BEGIN Dataset

(** [countBits] is the number of rows of the range whose bit is set. *)
Theorem countBits_rows bits begin end_ : wfBits bits → rangeOf bits begin end_ →
  countBits bits begin end_ = Ok (Z.of_nat (length (rowsWith bits begin end_ true))).
Proof.
  intros Hwf Hr. pose proof Hr as (Hb & Hn & He). destruct (Z.le_gt_cases end_ begin) as [Hle|Hlt].
  { rewrite rowsWith_empty by done. unfold countBits, forEachWord. by rewrite (proj2 (Z.leb_le _ _)). }
  assert (Z.of_nat (length (rowsWith bits begin end_ true)) ≤ int32_max) as Hmax.
  { unfold rowsWith. assert (Z.of_nat (length (seqZ begin (end_ - begin))) ≤ int32_max) by (rewrite length_seqZ; lia). pose proof (length_filter (λ i, bit bits i = true) (seqZ begin (end_ - begin))). lia. }
  unfold countBits. rewrite forEachWord_visit by lia. rewrite rowsWith_words in Hmax |- * by lia.
  rewrite (count_words (λ k, filter (λ i, bit bits i = true) (rowsIn begin end_ k))); [done| |lia|done]. intros c k Hk.
  destruct (words_in_range _ _ _ _ Hr Hlt Hk) as (Hkn & _). destruct (word_at bits k Hwf Hkn) as (w & Ei & Hw & Hword).
  rewrite (rows_of_word _ _ _ _ _ _ Hw), length_fmap. unfold visitEach, popcountll. rewrite Ei. cbn [mbind outcome_bind].
  destruct (Z.eqb_spec (maskOf begin end_ k) allSet) as [E|E]; [|done]. by rewrite (full_view begin end_ k true w).
Qed.

(** ** Tests of whole ranges *)
Lemma in_range_word begin end_ i : 0 ≤ begin → begin ≤ i < end_ → i / 64 ∈ wordsOf begin end_.
Proof. intros Hb Hi. unfold wordsOf. rewrite elem_of_seqZ. dlia. Qed.

Lemma testFold_pure {A S} (b : A → bool) (g : A → S → outcome (bool * S)) l s : (∀ k s, k ∈ l → g k s = Ok (b k, s)) → testFold g l s = Ok (forallb b l, s).
Proof.
  revert s. induction l as [|k l IH]; intros s H; [done|]. simpl. rewrite H by left. unfold andThen. simpl. destruct (b k); [|done]. apply IH. intros k' s' Hk. apply H. by right.
Qed.

Lemma forallb_elem {A} (b : A → bool) l : forallb b l = true ↔ ∀ x, x ∈ l → b x = true.
Proof.
  induction l as [|x l IH]; simpl; [split; [intros _ y []%elem_of_nil | done]|]. rewrite andb_true_iff, IH. split.
  - intros [Hx Hl] y [->|Hy]%elem_of_cons; auto.
  - intros H. split; [apply H; left | intros y Hy; apply H; by right].
Qed.

(** A test of each word that tells whether all rows of it pass tells whether all
    rows of the range pass. *)
Lemma testWords_all p f bits begin end_ (Q : Z → Prop) (b : Z → bool) s : rangeOf bits begin end_ → begin < end_ →
  (∀ k (s : unit), k ∈ wordsOf begin end_ → visit p f begin end_ k s = Ok (b k, s)) →
  (∀ k, k ∈ wordsOf begin end_ → b k = true ↔ ∀ j, 0 ≤ j < 64 → Z.testbit (maskOf begin end_ k) j = true → Q (64 * k + j)) →
  ∃ r, testWords p f begin end_ s = Ok (r, s) ∧ (r = true ↔ ∀ i, begin ≤ i < end_ → Q i).
Proof.
  intros (Hb & Hn & He) Hlt Hvisit HQ. exists (forallb b (wordsOf begin end_)). rewrite testWords_visit, (testFold_pure b) by (done || lia). split; [done|].
  rewrite forallb_elem. split.
  - intros H i Hi. pose proof (in_range_word begin end_ i Hb Hi) as Hk. specialize (H _ Hk). rewrite HQ in H by done.
    specialize (H (i mod 64) ltac:(dlia)). replace (64 * (i / 64) + i mod 64) with i in H by dlia. apply H. rewrite maskOf_spec by dlia.
    replace (64 * (i / 64) + i mod 64) with i by dlia. by rewrite (proj2 (Z.leb_le _ _)), (proj2 (Z.ltb_lt _ _)) by lia.
  - intros H k Hk. apply HQ; [done|]. intros j Hj Hm. apply H. rewrite maskOf_spec, andb_true_iff, Z.leb_le, Z.ltb_lt in Hm by done. lia.
Qed.

(** Two words agree where the mask is set. *)
Lemma masked_eq a b m : isWord m → (Z.land a m =? Z.land b m) = true ↔ ∀ j, 0 ≤ j < 64 → Z.testbit m j = true → Z.testbit a j = Z.testbit b j.
Proof.
  intros Hm. rewrite Z.eqb_eq. split.
  - intros E j Hj Hj'. assert (Z.testbit (Z.land a m) j = Z.testbit (Z.land b m) j) as H by by rewrite E. by rewrite !Z.land_spec, Hj', !andb_true_r in H.
  - intros H. apply word_ext; auto with words. intros j Hj. rewrite !Z.land_spec. destruct (Z.testbit m j) eqn:E; [by rewrite H | by rewrite !andb_false_r].
Qed.

Lemma land_allSet w : isWord w → Z.land w allSet = w.
Proof. intros Hw. apply word_ext; auto with words. intros i Hi. by rewrite Z.land_spec, testbit_allSet, (proj2 (Z.ltb_lt _ _)), andb_true_r by lia. Qed.

Definition wordOf (bits : list Z) (k : Z) : Z := default 0 (bits !! Z.to_nat k).

Lemma wordOf_spec bits begin end_ k : wfBits bits → rangeOf bits begin end_ → begin < end_ → k ∈ wordsOf begin end_ →
  index bits k = Ok (wordOf bits k) ∧ isWord (wordOf bits k) ∧ ∀ j, 0 ≤ j < 64 → bit bits (64 * k + j) = Z.testbit (wordOf bits k) j.
Proof.
  intros Hwf Hr Hlt Hk. destruct (words_in_range _ _ _ _ Hr Hlt Hk) as (Hkn & _). destruct (word_at bits k Hwf Hkn) as (w & Ei & Hw & Hword).
  unfold wordOf. rewrite Hw. split; [done|]. split; [done|]. intros j Hj. by apply bit_at.
Qed.

(** The result of the test of a range, as one of its rows. *)
Tactic Notation "all_rows" constr(bits) uconstr(Q) uconstr(b) constr(Hr) constr(Hlt) "as" ident(r) ident(H) :=
  match goal with |- context [testWords ?p ?f ?begin ?end_ tt] =>
    destruct (testWords_all p f bits begin end_ Q b tt Hr Hlt) as (r & -> & H)
  end.

Lemma isAllSet_spec bits begin end_ v : wfBits bits → rangeOf bits begin end_ →
  ∃ r, isAllSet bits begin end_ v = Ok r ∧ (r = true ↔ ∀ i, begin ≤ i < end_ → bit bits i = v).
Proof.
  intros Hwf Hr. unfold isAllSet. destruct (Z.leb_spec end_ begin) as [Hle|Hlt]; [exists true; split; [done|]; split; [intros; lia | done]|].
  set (word := if v then allSet else 0). assert (isWord word ∧ ∀ j, 0 ≤ j < 64 → Z.testbit word j = v) as [Hword Hv].
  { unfold word. destruct v; (split; [unfold isWord, allSet; lia|]); intros j Hj; [rewrite testbit_allSet by lia; apply Z.ltb_lt; lia | apply Z.bits_0]. }
  clearbody word. all_rows bits (λ i, bit bits i = v) (λ k, Z.land word (maskOf begin end_ k) =? Z.land (wordOf bits k) (maskOf begin end_ k)) Hr Hlt as r Hr'.
  - intros k s Hk. destruct (wordOf_spec _ _ _ _ Hwf Hr Hlt Hk) as (Ei & Hw & _). unfold visit. rewrite Ei. simpl.
    destruct (Z.eqb_spec (maskOf begin end_ k) allSet) as [->|]; [by rewrite !land_allSet | done].
  - intros k Hk. destruct (wordOf_spec _ _ _ _ Hwf Hr Hlt Hk) as (_ & _ & Hbit). rewrite masked_eq by auto with words.
    split; intros H j Hj Hm; specialize (H j Hj Hm); rewrite Hbit, Hv in * by done; congruence.
  - by exists r.
Qed.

END Dataset

= Your instructions =
Reproduce every line from the preceding data in which the word "simpl" can be found.

= Solution to this task =
  revert s. induction l as [|k l IH]; intros s H; [done|]. simpl. rewrite H by left. unfold andThen. simpl. destruct (b k); [|done]. apply IH. intros k' s' Hk. apply H. by right.
  induction l as [|x l IH]; simpl; [split; [intros _ y []%elem_of_nil | done]|]. rewrite andb_true_iff, IH. split.
  - intros k s Hk. destruct (wordOf_spec _ _ _ _ Hwf Hr Hlt Hk) as (Ei & Hw & _). unfold visit. rewrite Ei. simpl.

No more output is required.